→ TASK DESCRIPTION
What lines in the records below include the word "Inductive"? Return each one.
** RECORDS PROVIDED follows **
(** * Subcluster scoring, ranking and selection of the FAQ pipeline

    A shallow embedding of [_3_select_tickets/cluster_helper.py],
    [_3_select_tickets/generate_subclusters.py], the configuration
    constants and the main program of
    [_3_select_tickets/select_subclusters.py], and the reader of the
    candidate file in [_4_generate_faqs/faq_gen.py].

    Number model.  Python floats and numpy [float64] values are modelled as
    real numbers ([R]): every arithmetic operation is exact, there is no
    rounding, no NaN and no infinity.  The one place where the code can
    produce an infinity (a division by [total = 0] in [compute_best_k]) is
    written out as a case of its own.  Integer quantities (sizes, labels,
    indices, counts) are [nat].  Statements about exact values, bounds and
    invariance of the cosine scores and of the normalized size are
    statements about this exact arithmetic; the module [Float64] holds
    the same functions with every operation rounded to binary64, and the
    code is evaluated there on small inputs where rounding shows.

    Library model.  The numeric helpers of numpy and scikit-learn that the
    code calls ([normalize], [cosine_similarity], [np.sum], [np.trace],
    [np.mean], [np.unique], [MinMaxScaler], [argsort], [list.sort],
    [sorted]) are written out from their documented behaviour.  The
    learning components ([SentenceTransformer.encode] followed by
    [PCA.fit_transform], [KMeans], [silhouette_score]) are parameters of
    the development: the code only consumes their results. *)

From Stdlib Require Import String Ascii.
From Stdlib Require Import Reals Lra Lia List Bool Arith.
From Stdlib Require Import Permutation Sorted.
From Stdlib Require Floats.PrimFloat.
Import ListNotations.

Open Scope R_scope.

(* ================================================================== *)
(** * Scalars *)

(** Comparisons of floats, as booleans. *)
Definition Rltb (x y : R) : bool := if Rlt_dec x y then true else false.
Definition Reqb (x y : R) : bool := if Req_dec_T x y then true else false.

(** A raised Python exception is [None]. *)
Definition bind {A B : Type} (m : option A) (f : A -> option B) : option B :=
  match m with
  | Some a => f a
  | None => None
  end.

Notation "x <- m ;; k" := (bind m (fun x => k))
  (at level 61, m at next level, right associativity).
Lemma evaluate_dom (st st' : state) (result : gmap string value) :
  evaluate self st = Ok result st' ->
  exists names : list string,
    ((is_main_process self = true
      /\ exists f s w, metric_fn self = Some f /\ names = map fst (fst (f s w)))
     \/ names = [])
    /\ dom result = expected_keys self names
    /\ (is_main_process self = true ->
        exists cols rows, result !! "samples" = Some (VTable cols rows)).
Proof.
  intros H.
  apply evaluate_Ok in H as (all & stacked & t & w & st4 & _ & _ & _ & H).
  unfold expected_keys.
  destruct (is_main_process self) eqn:Hmain.
  - apply on_main_process_Ok in H
      as (s & data & tb1 & tb2 & st1 & st2 & st3 & _ & Hrew & Hmet & _ & -> & _).
    apply add_reward_Ok in Hrew. apply add_metrics_Ok in Hmet as (_ & Hmet).
    cbn [stats] in Hrew.
    assert (Htable : exists cols rows,
              <["samples" := VTable (columns tb2) (zip_star (columns_data tb2))]>
                (stats tb2) !! "samples" = Some (VTable cols rows))
      by (eexists _, _; apply lookup_insert_eq).
    destruct (metric_fn self) as [mf | ] eqn:Hmf.
    + destruct Hmet as (w' & t' & Hstats & _). cbn zeta in Hstats.
      exists (map fst (fst (mf s w'))).
      split; [ left; split; [ done | by eexists _, _, _ ] | ].
      split; [ | done ].
      rewrite dom_insert_L, Hstats, update_mean_metrics_dom, dom_insert_L.
      destruct (reward_fn self) as [rf | ].
      * destruct Hrew as (-> & _). rewrite !dom_insert_L, dom_empty_L. set_solver.
      * destruct Hrew as (-> & _). cbn [stats].
        rewrite !dom_insert_L, dom_empty_L. set_solver.
    + subst tb2. exists []. split; [ by right | ]. split; [ | done ].
      rewrite dom_insert_L.
      destruct (reward_fn self) as [rf | ].
      * destruct Hrew as (-> & _). rewrite !dom_insert_L, dom_empty_L. set_solver.
      * destruct Hrew as (-> & _). cbn [stats].
        rewrite !dom_insert_L, dom_empty_L. set_solver.
  - destruct H as (-> & _). exists []. split; [ by right | ].
    split; [ | done ]. rewrite dom_insert_L, dom_empty_L. set_solver.
Qed.

End Returned.



Example padded_with_zero_without_tokenizer :
  exists st1,
    sample_loop (Echo.trainer false None ∅ 4 [PromptTensor Echo.three_prompts])
                [PromptTensor Echo.three_prompts] [] Echo.start
    = Ok [{| width := 4;
             rows := [[11; 12; 0; 0]; [21; 22; 0; 0]; [31; 32; 0; 0]] |}] st1.
Proof. eexists. vm_compute. reflexivity. Qed.

Example padded_with_eos_with_tokenizer :
  exists st1,
    sample_loop (Echo.trainer false
                   (Some {| eos_token_id := 50256; decode := fun _ => "" |})
                   ∅ 3 [PromptTensor Echo.three_prompts])
                [PromptTensor Echo.three_prompts] [] Echo.start
    = Ok [{| width := 3;
             rows := [[11; 12; 50256]; [21; 22; 50256]; [31; 32; 50256]] |}] st1.
Proof. eexists. vm_compute. reflexivity. Qed.
Lemma visit_ok (fuel : nat) : ∀ c st,
  c ∈ jobs → resolver_inv jobs st →
  (∀ j, j ∈ jobs → id j ∈ visiting st → tc (dep_first jobs) j c) →
  size (ids_of jobs) - size (visiting st) < fuel →
  ∃ st', visit fuel jobs c st = Some st' ∧ resolver_inv jobs st' ∧
         visiting st' = visiting st ∧ visited st ⊆ visited st' ∧
         id c ∈ visited st'.
Proof.
  induction fuel as [|fuel IH]; intros c st Hc Hinv Hpath Hfuel; [lia|].
  simpl. destruct (decide (id c ∈ visiting st)) as [Hin|Hnin].
  { exfalso. apply (no_cycle c Hc). by apply Hpath. }
  destruct (decide (id c ∈ visited st)) as [Hvis|Hnvis].
  { exists st. done. }
  set (body := fun depType s =>
                 match find_by_type jobs depType with
                 | Some depJob => visit fuel jobs depJob s
                 | None => Some s
                 end).
  assert (Hsize : size (visiting st) < size (ids_of jobs)).
  { apply subset_size. split; [by destruct Hinv|].
    intros Hsub. apply Hnin, Hsub, elem_of_ids_of. eauto. }
  assert (Hloop : ∀ ds s,
    (∀ t, t ∈ ds → t ∈ dependencies c) →
    resolver_inv jobs s → visiting s = visiting st ∪ {[ id c ]} →
    ∃ s', forEachM body ds s = Some s' ∧ resolver_inv jobs s' ∧
          visiting s' = visiting s ∧ visited s ⊆ visited s' ∧
          ∀ t d, t ∈ ds → find_by_type jobs t = Some d → id d ∈ visited s').
  { induction ds as [|t ds IHds]; intros s Hds Hs Hvs.
    - exists s. simpl. split_and!; try done. intros t d Ht. by apply elem_of_nil in Ht.
    - simpl. unfold body at 1.
      destruct (find_by_type jobs t) as [d|] eqn:Hfind.
      + apply find_by_type_Some in Hfind as Hd. destruct Hd as [Hd _].
        destruct (IH d s Hd Hs) as (s1 & Hv & Hs1 & Hvs1 & Hmono & Hdv).
        { intros j Hj Hjv. rewrite Hvs in Hjv.
          assert (Hedge : dep_first jobs c d).
          { split; [done|]. exists t. split; [apply Hds; left|done]. }
          apply elem_of_union in Hjv as [Hjv|Hjv].
          - eapply tc_r; [by apply Hpath|done].
          - apply elem_of_singleton in Hjv.
            rewrite (NoDup_fmap_inj id jobs j c ids_distinct Hj Hc Hjv).
            by apply tc_once. }
        { rewrite Hvs, size_union by set_solver. rewrite size_singleton. lia. }
        rewrite Hv.
        destruct (IHds s1) as (s2 & Hf & Hs2 & Hvs2 & Hmono2 & Hdv2).
        { intros t' Ht'. apply Hds. by right. }
        { done. }
        { congruence. }
        exists s2. split_and!; try done; try congruence.
        * set_solver.
        * intros t' d' Ht' Hfind'. apply elem_of_cons in Ht' as [->|Ht'].
          -- rewrite Hfind in Hfind'. injection Hfind' as <-. set_solver.
          -- by eapply Hdv2.
      + destruct (IHds s) as (s2 & Hf & Hs2 & Hvs2 & Hmono2 & Hdv2).
        { intros t' Ht'. apply Hds. by right. }
        { done. }
        { done. }
        exists s2. split_and!; try done.
        intros t' d' Ht' Hfind'. apply elem_of_cons in Ht' as [->|Ht'].
        * congruence.
        * by eapply Hdv2. }
  destruct (Hloop (dependencies c)
              (mkVState (sorted st) (visited st) (visiting st ∪ {[id c]})))
    as (s2 & Hf & Hs2 & Hvs2 & Hmono2 & Hdv2).
  { done. }
  { destruct Hinv. constructor; simpl; try done.
    - set_solver.
    - apply union_least; [done|]. apply singleton_subseteq_l.
      apply elem_of_ids_of. eauto. }
  { done. }
  fold body. rewrite Hf. eexists. split; [done|]. simpl in *.
  destruct Hs2 as [Hsub2 Hvis2 Hnd2 Hord2 Hdisj2 Hving2].
  split_and!; simpl.
  - constructor; simpl.
    + intros j Hj. apply elem_of_app in Hj as [Hj|Hj]; [by apply Hsub2|].
      apply list_elem_of_singleton in Hj. by subst.
    + rewrite ids_of_snoc. by rewrite Hvis2.
    + rewrite fmap_app. apply NoDup_app. split; [done|]. split.
      * intros x Hx Hx'. simpl in Hx'. apply list_elem_of_singleton in Hx'. subst x.
        assert (id c ∈ visited s2).
        { rewrite Hvis2. unfold ids_of. by apply elem_of_list_to_set. }
        set_solver.
      * simpl. apply NoDup_singleton.
    + apply ordered_snoc; [done|].
      intros d [_ [t [Ht Hfind]]].
      specialize (Hdv2 t d Ht Hfind). rewrite Hvis2 in Hdv2.
      apply elem_of_ids_of in Hdv2 as (d' & Hd' & Hid).
      apply find_by_type_Some in Hfind as [Hd _].
      by rewrite <- (NoDup_fmap_inj id jobs d' d ids_distinct (Hsub2 _ Hd') Hd Hid).
    + set_solver.
    + set_solver.
  - set_solver.
  - set_solver.
  - set_solver.
Qed.
(** * DosNa: chunked n-dimensional datasets over an object pool and in RAM

    A shallow embedding of [dosna/dataset.py] (the pool engine) and of
    [dosna/backends/ram.py] (the in-memory backend), with the properties
    the specification states about them.

    Conventions of the embedding:
    - Python integers are [Z]; list positions and ranks are [nat].
    - A Python exception is a constructor of [exn]; a [DatasetException]
      carries the message of its raise site, so that two raise sites of
      the same class can be told apart.
    - A function that can raise returns a [result]; a method that works
      on the pool is a function from the pool to a result and the pool
      it leaves ([M]).
    - An array is its shape, its element type and its cells keyed by
      multi-index, with integer elements.
    - The thread pool of the parallel paths runs its jobs one after
      another in an order of its own choice, a rearrangement of the list
      of jobs it is given. *)

From Stdlib Require Import ZArith Lia Ascii.
From stdpp Require Import base numbers option list strings gmap pretty.

Open Scope Z_scope.

(** ** Exceptions and results *)

(** The messages of the [DatasetException]s raised in dataset.py. *)
Inductive ds_message : Type :=
  | InvalidSlicingType      (* 'Invalid Slicing with index of type ...' *)
  | InvalidSlicingRank      (* 'Invalid slicing of dataset of dimension ...' *)
  | OutOfBoundsSlicing      (* 'Only possitive and in-bounds slicing supported' *)
  | NonUnitStep             (* 'Only slicing with step 1 supported' *)
  | InvalidEntryType        (* 'Invalid type ... in slicing' *)
  | ObjectAlreadyExists     (* 'Object ... already exists in pool ...' *)
  | ChunkDimMismatch        (* 'Dimension of chunks does not match the data shape' *)
  | OutOfLimitsChunk        (* 'Out of limits chunk indexing of chunk ...' *)
  | IncorrectChunkIndex     (* 'Incorrect chunk indexing format ...' *)
  | NoDatasetFound          (* 'No dataset ... found in pool ...' *)
  | NoChunkFound            (* 'No chunk ... found on pool ...' *)
  | ChunkShapeMismatch      (* 'Cannot set chunk of shape ...' *)
  | DataShapeMismatch       (* 'Data shape ... does not match chunk shape ...' *)
  | ReadOnlyDataset         (* 'Dataset ... is read-only' *)
  | IncorrectMemmap.        (* 'Incorrect shape or values for memmapping' *)

Inductive exn : Type :=
  | DatasetException (m : ds_message)
  | ObjectNotFound          (* rados.ObjectNotFound *)
  | IndexError              (* sequence index out of range *)
  | ValueError              (* numpy: shapes do not agree, bad flat index *)
  | TypeError
  | AttributeError
  | NoData                  (* rados.NoData: the attribute is not set *)
  | GroupNotFoundError (path : string)
  | ExcNotAlphanumeric (path : string)   (* Exception("String ", path, "is not alphanumeric") *)
  | ExcGroupExists (path : string).      (* Exception("Group", path, "already exists") *)

Inductive result (A : Type) : Type :=
  | OK (a : A)
  | Raise (e : exn).
Arguments OK {A} a.
Arguments Raise {A} e.

Definition rbind {A B} (r : result A) (k : A → result B) : result B :=
  match r with
  | OK a => k a
  | Raise e => Raise e
  end.

Notation "x ←! r ; k" := (rbind r (λ x, k))
  (at level 20, r at level 100, k at level 200, right associativity, only parsing).
Notation "' p ←! r ; k" := (rbind r (λ x, match x with p => k end))
  (at level 20, p pattern, r at level 100, k at level 200, right associativity, only parsing).

(** The error kind the specification calls InvalidIndex: the
    [DatasetException]s of the slicing algebra and of chunk indexing. *)
Definition InvalidIndex (e : exn) : Prop :=
  match e with
  | DatasetException InvalidSlicingType
  | DatasetException InvalidSlicingRank
  | DatasetException OutOfBoundsSlicing
  | DatasetException NonUnitStep
  | DatasetException InvalidEntryType
  | DatasetException OutOfLimitsChunk
  | DatasetException IncorrectChunkIndex => True
  | _ => False
  end.

(** ** Slices and indexes *)

(** A normalized [slice(start, stop)]. *)
Record slice : Type := Slice { start : Z; stop : Z }.

#[global] Instance slice_inhabited : Inhabited slice := populate (Slice 0 0).

(** One entry of an index as the caller writes it: an [int], a
    [slice(start, stop, step)] whose fields may be [None], [Ellipsis], or
    an object of any other type. *)
Inductive entry : Type :=
  | EInt (i : Z)
  | ESlice (s_start s_stop s_step : option Z)
  | EEllipsis
  | EOther.

(** The argument of [Dataset.__getitem__]: a bare object or a list/tuple. *)
Inductive index : Type :=
  | IOne (e : entry)
  | ISeq (es : list entry).

(** [slice(None)] *)
Definition full_slice : entry := ESlice None None None.

(** ** The pool-engine Dataset (dataset.py) *)

Record Dataset : Type := {
  name : string;
  shape : list Z;
  dtype : string;
  fillvalue : Z;
  chunks : list Z;        (* the chunk grid *)
  chunk_size : list Z;
  njobs : option Z;
  read_only : bool
}.

Definition ndim (ds : Dataset) : nat := length (shape ds).

(** [np.prod] *)
Definition prod (l : list Z) : Z := foldr Z.mul 1 l.

Definition total_chunks (ds : Dataset) : Z := prod (chunks ds).

(** *** Dataset._process_slices *)

Definition is_ellipsis (e : entry) : bool :=
  match e with EEllipsis => true | _ => false end.

(** [slices.index(Ellipsis)], [None] when [Ellipsis not in slices]. *)
Fixpoint index_of_ellipsis (slices : list entry) : option nat :=
  match slices with
  | [] => None
  | e :: rest => if is_ellipsis e then Some 0%nat
                 else S <$> index_of_ellipsis rest
  end.

(** The loop [while Ellipsis in slices: ...]. Every round removes one
    [Ellipsis] and inserts none, so [length slices] rounds suffice
    ([expand_loop_complete] below). *)
Fixpoint expand_loop (fuel nmiss : nat) (slices : list entry) : list entry :=
  match fuel with
  | O => slices
  | S fuel' =>
      match index_of_ellipsis slices with
      | None => slices
      | Some idx =>
          expand_loop fuel' nmiss
            (take idx slices ++ replicate (S nmiss) full_slice ++ drop (S idx) slices)
      end
  end.

Definition expand_ellipsis (nmiss : nat) (slices : list entry) : list entry :=
  expand_loop (length slices) nmiss slices.

(** [self.shape[i]] *)
Definition shape_at (ds : Dataset) (i : nat) : result Z :=
  match shape ds !! i with
  | Some n => OK n
  | None => Raise IndexError
  end.

(** The body of the loop [for i, s in enumerate(slices)]: the normalized
    slice, and whether axis [i] is recorded in [squeeze_axis]. The
    conditions are evaluated left to right as Python's [or] does. *)
Definition process_entry (ds : Dataset) (i : nat) (s : entry) : result (slice * bool) :=
  match s with
  | EInt z => OK (Slice z (z + 1), true)
  | ESlice s_start s_stop s_step =>
      let start := default 0 s_start in
      stop ←! match s_stop with
              | Some v => OK v
              | None => shape_at ds i
              end;
      bad_start ←! (if start <? 0 then OK true
                    else n ←! shape_at ds i; OK (n <=? start));
      if (bad_start : bool) then Raise (DatasetException OutOfBoundsSlicing) else
      bad_stop ←! (if stop <? 0 then OK true
                   else n ←! shape_at ds i;
                        OK ((n <? stop) || (stop <? start)));
      if (bad_stop : bool) then Raise (DatasetException OutOfBoundsSlicing) else
      match s_step with
      | Some k => if negb (k =? 1) then Raise (DatasetException NonUnitStep)
                  else OK (Slice start stop, false)
      | None => OK (Slice start stop, false)
      end
  | EEllipsis | EOther => Raise (DatasetException InvalidEntryType)
  end.

Fixpoint process_entries (ds : Dataset) (i : nat) (slices : list entry)
  : result (list slice * list nat) :=
  match slices with
  | [] => OK ([], [])
  | s :: rest =>
      '(sl, squeezed) ←! process_entry ds i s;
      '(final_slices, squeeze_axis) ←! process_entries ds (S i) rest;
      OK (sl :: final_slices,
          if (squeezed : bool) then i :: squeeze_axis else squeeze_axis)
  end.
** End of RECORDS PROVIDED **
→ TASK SOLUTION
Inductive ds_message : Type :=
Inductive exn : Type :=
Inductive result (A : Type) : Type :=
Inductive entry : Type :=
Inductive index : Type :=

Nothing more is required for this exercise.